Une crise systémique
La crise sanitaire n’est au fond que le dernier avatar de la crise systémique d’un colonialisme tardif qui n’accepte pas de mourir.
Dans les cinq ou six dernières années, la contestation de ce système s’est nourrie de plusieurs facteurs : la fureur du néolibéralisme français a réduit drastiquement les dotations permettant aux municipalités de jouer les amortisseurs sociaux. La dégradation des services publics, le refus de remettre en cause la toute-puissance des féodalités békées, et le mode d’insertion des « Isles à sucre », puis à bananes, puis à plages touristiques, dans l’économie mondiale, en fait française, ont fait le reste.
Dans des pays qui, comme de nombreux pays sous-développés se dépeuplent par fuite des jeunes (tandis que les arrivées en sens inverseaugmentent) et où le macronisme n’agite le chiffon rouge de l’autonomie que pour faire diversion, la matière inflammable s’accumule. Il y a un an, plus de 10 000 personnes ont manifesté à Fort-de-France contre l’éventualité d’une prescription dans les plaintes contre l’empoisonnement au chlordécone. Aujourd’hui des peines de prison fermes ont réprimé des manifestations sur la voie publique, de problématiques outrages à agents, un auteur de vidéos dénonçant les violences policières.
Pour l’heure, beaucoup des actions sanctionnées visaient des symboles coloniaux esclavagistes, des enseignes de capitalistes békés, par ailleurs considérés comme complices ou acteurs de l’empoisonnement massif au chlordécone. Des actes non revendiqués visent des champs de canne et de banane, des bureaux de poste, des centres de vaccination, des cabinets médicaux ou pharmaceutiques, des restaurants appliquant le pass sanitaire, des monuments aux morts de 1914-18, voire des forces de l’ordre prises pour cibles.
Quelquefois, à la faveur de ces gestes protestataires, s’exprime une certaine méfiance à l’encontre du mouvement ouvrier organisé. C’est que cette radicalité nouvelle se déploie dans une matrice idéologique national-populiste qui ne favorise pas la clarté d’un débat stratégique indispensable.
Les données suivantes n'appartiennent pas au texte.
(* ===== verification/Sse.v ===== *)
(** * llm-switch: the SSE engine

    zmod/llm-switch/src/sse.rs: the bytes of a streamed response are cut into frames at
    blank lines; the [data:] lines of each frame are parsed and fed to a translator; the
    events are sent to the consumer.  A run is the sequence of values it sends to a
    consumer that keeps listening (a dropped consumer ends the task at its next send). *)

From S2P Require Import Prelude Str Json Protocol SwitchConfig Connector.

(** One value sent through the channel. *)
Notation Sent := (Result ResponseEvent ApiError).

(** How the loops stand: still reading, [\[DONE\]] seen, or returned after an error. *)
Inductive Status (S : Type) :=
| Running (st : S)
| Done (st : S)
| Stopped.
Arguments Running {S} st.
Arguments Done {S} st.
Arguments Stopped {S}.

(** The text of a [Utf8Error]. *)
Class Utf8Errors := { utf8_error : string → string }.

(** The byte sequence that ends a frame. *)
Definition frame_end : string := NL +:+ NL.

Section engine.
Context `{SerdeJson, Utf8Errors} {S : Type} `{SseTranslator S}.

(** The loop over [event_block.lines()]. *)
Fixpoint process_lines (st : S) (ls : list string) : Status S * list Sent :=
  match ls with
  | [] => (Running st, [])
  | line :: ls' =>
      match strip_prefix "data:" (trim_start line) with
      | None => process_lines st ls'
      | Some d =>
          let data := trim d in
          if str_eqb data "[DONE]" then (Done st, [])
          else if str_is_empty data then process_lines st ls'
          else
            match from_str data with
            | Err e => (Stopped, [Err (StreamErr ("bad SSE json: " +:+ e))])
            | Ok json =>
                match tr_push st json with
                | Err ce => (Stopped, [Err (conn_to_api ce)])
                | Ok (st', events) =>
                    let '(r, out) := process_lines st' ls' in (r, (Ok <$> events) ++ out)
                end
            end
      end
  end.

Definition process_frame (st : S) (frame : string) : Status S * list Sent :=
  if utf8_valid frame then process_lines st (lines frame)
  else (Stopped, [Err (StreamErr ("SSE frame UTF-8 error: " +:+ utf8_error frame))]).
Toute l’histoire de la Martinique prouve pourtant que le mouvement ouvrier, nonobstant ses limites et contradictions est à l’origine de progrès démocratiques et sociaux qu’il faut développer, de balbutiements de la conscience nationale qu’il faut approfondir, de la formulation de l’exigence émancipatrice qu’il faut actualiser à l’aune des enjeux contemporains. La tâche des forces décoloniales et anticapitalistes est de réussir la nouvelle synthèse qui s’impose entre toutes les exigences et toutes les aspirations pour une société débarrassée des oppressions multiformes, de l’exploitation et du danger écocide. Il s’agit dans le même temps de forger au sein du mouvement des masses et avec les nouvelles générations militantes les stratégies et les tactiques de la victoire.